» WORK TO BE COMPLETED: Work through the entries below and show every line in which "INVALID" is found.

» WORKING DATA:
▼▼▼
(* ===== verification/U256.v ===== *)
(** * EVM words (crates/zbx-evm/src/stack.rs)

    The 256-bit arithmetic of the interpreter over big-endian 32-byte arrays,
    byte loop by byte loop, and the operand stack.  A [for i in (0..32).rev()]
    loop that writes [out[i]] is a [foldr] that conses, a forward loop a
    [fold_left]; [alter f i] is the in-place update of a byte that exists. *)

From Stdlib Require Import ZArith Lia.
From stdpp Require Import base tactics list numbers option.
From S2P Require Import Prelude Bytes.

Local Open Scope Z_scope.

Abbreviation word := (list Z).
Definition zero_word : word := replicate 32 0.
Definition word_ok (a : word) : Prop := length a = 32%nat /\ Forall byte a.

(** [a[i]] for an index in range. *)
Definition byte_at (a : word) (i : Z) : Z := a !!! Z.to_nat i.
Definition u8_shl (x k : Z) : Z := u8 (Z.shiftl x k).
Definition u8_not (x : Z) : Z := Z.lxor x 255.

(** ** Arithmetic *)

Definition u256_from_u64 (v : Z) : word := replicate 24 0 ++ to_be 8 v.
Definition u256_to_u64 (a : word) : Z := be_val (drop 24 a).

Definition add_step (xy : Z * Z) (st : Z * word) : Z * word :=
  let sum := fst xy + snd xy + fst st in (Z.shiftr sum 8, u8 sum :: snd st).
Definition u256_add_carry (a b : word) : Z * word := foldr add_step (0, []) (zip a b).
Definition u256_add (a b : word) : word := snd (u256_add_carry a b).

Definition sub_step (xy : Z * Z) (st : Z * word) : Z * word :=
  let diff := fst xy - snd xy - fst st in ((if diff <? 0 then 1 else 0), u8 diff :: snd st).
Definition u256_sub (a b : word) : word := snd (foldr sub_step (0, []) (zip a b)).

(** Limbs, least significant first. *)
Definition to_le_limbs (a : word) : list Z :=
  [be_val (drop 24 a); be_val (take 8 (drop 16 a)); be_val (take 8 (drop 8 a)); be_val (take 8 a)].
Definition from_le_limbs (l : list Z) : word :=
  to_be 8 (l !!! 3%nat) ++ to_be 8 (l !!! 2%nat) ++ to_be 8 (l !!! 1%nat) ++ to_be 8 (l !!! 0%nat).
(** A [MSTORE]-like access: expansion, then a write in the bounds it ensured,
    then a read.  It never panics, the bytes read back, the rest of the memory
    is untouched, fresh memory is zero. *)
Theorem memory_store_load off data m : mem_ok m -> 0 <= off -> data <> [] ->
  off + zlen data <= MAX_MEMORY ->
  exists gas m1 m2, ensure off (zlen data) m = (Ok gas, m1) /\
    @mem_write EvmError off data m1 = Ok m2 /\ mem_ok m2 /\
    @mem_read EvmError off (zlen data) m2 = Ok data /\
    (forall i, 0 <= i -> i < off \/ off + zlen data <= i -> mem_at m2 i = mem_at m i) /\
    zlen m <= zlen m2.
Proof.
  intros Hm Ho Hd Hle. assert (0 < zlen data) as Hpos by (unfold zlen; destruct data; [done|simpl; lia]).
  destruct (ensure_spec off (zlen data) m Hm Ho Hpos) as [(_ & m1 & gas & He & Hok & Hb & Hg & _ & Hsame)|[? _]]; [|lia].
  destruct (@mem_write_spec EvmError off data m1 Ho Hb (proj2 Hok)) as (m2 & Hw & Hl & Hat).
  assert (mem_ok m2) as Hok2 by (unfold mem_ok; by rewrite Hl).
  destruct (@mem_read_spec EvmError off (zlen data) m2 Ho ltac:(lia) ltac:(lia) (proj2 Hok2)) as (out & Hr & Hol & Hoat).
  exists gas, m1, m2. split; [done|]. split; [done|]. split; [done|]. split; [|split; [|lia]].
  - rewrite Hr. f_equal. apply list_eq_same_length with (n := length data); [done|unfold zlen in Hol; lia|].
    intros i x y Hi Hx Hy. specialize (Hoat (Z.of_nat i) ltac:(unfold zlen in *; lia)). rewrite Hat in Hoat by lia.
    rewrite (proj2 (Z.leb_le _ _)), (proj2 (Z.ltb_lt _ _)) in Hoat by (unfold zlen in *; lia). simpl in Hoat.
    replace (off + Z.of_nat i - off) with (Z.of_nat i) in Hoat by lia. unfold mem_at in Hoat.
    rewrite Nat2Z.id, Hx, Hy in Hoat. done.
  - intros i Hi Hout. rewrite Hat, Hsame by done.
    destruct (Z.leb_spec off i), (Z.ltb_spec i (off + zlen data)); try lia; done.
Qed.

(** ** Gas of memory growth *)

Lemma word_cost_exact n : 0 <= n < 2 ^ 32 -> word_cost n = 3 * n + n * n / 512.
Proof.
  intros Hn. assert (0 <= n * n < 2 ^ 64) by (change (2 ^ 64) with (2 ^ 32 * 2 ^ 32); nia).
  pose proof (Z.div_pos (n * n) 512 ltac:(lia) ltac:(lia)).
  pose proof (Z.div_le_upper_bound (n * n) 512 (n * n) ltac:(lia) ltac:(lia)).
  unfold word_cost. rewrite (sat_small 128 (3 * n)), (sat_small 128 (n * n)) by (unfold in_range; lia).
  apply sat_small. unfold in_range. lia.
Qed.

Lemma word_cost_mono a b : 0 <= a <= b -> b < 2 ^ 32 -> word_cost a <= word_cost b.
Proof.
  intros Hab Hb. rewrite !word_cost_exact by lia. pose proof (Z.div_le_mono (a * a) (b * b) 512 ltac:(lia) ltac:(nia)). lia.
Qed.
▲▲▲
▼▼▼
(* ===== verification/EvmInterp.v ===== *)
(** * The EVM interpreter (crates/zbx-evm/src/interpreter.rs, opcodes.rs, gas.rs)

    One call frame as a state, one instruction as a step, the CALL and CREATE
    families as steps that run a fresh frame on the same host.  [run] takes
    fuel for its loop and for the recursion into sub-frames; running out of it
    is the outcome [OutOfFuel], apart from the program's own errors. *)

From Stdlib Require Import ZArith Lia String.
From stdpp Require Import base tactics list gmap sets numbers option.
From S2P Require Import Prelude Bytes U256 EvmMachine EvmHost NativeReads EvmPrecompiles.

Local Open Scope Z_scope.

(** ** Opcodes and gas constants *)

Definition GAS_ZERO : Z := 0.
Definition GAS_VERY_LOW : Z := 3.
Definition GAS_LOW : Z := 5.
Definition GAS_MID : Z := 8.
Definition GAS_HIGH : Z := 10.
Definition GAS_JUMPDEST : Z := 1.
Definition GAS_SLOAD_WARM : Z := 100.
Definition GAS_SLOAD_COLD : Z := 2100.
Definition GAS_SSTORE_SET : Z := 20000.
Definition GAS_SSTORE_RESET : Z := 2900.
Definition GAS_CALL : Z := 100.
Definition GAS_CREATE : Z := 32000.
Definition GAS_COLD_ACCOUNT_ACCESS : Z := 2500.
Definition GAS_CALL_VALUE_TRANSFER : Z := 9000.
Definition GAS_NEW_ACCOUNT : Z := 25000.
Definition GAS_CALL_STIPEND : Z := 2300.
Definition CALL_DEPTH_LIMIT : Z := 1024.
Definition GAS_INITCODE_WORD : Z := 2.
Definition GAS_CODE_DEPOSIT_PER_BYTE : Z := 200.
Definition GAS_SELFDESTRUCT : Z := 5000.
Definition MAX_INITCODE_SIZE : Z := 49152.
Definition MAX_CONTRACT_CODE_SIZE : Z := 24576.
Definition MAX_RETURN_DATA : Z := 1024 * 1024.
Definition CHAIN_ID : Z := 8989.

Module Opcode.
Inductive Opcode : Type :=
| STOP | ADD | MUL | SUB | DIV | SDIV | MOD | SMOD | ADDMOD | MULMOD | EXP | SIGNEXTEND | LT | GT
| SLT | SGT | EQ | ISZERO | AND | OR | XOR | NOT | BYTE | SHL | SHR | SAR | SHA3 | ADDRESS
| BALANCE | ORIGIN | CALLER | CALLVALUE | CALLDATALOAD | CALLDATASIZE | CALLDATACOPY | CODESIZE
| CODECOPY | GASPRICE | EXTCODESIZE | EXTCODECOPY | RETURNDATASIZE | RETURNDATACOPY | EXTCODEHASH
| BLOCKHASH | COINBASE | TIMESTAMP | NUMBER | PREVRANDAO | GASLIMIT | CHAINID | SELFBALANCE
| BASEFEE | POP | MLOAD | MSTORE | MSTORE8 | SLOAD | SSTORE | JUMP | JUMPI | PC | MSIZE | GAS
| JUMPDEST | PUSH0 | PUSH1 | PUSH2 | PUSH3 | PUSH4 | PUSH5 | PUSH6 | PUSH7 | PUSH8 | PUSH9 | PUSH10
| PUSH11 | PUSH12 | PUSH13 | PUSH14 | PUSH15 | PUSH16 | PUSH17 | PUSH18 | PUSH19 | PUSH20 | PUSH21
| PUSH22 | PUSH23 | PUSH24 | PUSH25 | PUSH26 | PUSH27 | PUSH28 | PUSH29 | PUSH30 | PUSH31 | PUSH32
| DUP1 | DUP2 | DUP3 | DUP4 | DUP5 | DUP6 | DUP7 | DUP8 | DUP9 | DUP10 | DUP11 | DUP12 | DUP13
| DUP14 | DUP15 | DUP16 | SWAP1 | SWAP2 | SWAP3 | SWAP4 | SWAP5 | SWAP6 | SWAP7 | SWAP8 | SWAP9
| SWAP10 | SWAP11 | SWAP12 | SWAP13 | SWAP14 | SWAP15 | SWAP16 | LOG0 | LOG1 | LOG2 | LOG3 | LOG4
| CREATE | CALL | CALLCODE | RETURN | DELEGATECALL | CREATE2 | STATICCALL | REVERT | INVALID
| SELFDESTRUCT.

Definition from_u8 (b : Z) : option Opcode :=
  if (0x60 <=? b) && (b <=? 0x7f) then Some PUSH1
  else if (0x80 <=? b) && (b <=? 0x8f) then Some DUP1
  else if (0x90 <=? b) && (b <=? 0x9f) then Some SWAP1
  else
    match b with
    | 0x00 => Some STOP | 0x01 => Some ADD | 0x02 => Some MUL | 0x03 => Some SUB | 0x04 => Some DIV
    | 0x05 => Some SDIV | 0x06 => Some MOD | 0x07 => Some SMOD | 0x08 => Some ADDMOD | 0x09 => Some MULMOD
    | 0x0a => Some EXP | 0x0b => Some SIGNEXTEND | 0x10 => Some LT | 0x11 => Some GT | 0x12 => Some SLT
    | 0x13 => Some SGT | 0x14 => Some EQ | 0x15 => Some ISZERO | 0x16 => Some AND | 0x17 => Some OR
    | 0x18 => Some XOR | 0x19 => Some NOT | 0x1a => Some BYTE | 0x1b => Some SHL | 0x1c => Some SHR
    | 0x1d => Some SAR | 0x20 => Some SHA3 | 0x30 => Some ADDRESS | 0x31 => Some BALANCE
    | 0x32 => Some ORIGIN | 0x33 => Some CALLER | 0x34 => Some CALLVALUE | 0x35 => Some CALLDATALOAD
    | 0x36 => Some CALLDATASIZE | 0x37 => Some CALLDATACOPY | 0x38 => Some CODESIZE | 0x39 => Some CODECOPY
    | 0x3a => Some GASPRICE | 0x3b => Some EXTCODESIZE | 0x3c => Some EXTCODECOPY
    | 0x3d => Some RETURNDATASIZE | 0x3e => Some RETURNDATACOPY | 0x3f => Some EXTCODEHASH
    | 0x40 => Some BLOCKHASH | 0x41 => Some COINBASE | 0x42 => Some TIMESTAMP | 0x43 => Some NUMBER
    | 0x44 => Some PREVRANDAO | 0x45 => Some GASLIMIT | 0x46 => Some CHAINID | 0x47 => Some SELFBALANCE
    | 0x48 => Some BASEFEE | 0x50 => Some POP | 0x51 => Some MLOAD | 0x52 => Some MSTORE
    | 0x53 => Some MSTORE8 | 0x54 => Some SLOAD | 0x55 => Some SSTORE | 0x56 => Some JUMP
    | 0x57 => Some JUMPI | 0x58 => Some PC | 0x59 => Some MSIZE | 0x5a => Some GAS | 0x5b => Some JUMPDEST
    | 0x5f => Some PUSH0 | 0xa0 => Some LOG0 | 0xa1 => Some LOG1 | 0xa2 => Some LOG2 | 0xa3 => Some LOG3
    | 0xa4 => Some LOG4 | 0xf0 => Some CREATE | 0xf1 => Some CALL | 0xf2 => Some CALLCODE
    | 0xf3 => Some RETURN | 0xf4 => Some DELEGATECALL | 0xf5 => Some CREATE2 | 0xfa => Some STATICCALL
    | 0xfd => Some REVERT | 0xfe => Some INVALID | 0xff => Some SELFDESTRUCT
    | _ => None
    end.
▲▲▲
» EXERCISE RESULT:
| CREATE | CALL | CALLCODE | RETURN | DELEGATECALL | CREATE2 | STATICCALL | REVERT | INVALID
    | 0xfd => Some REVERT | 0xfe => Some INVALID | 0xff => Some SELFDESTRUCT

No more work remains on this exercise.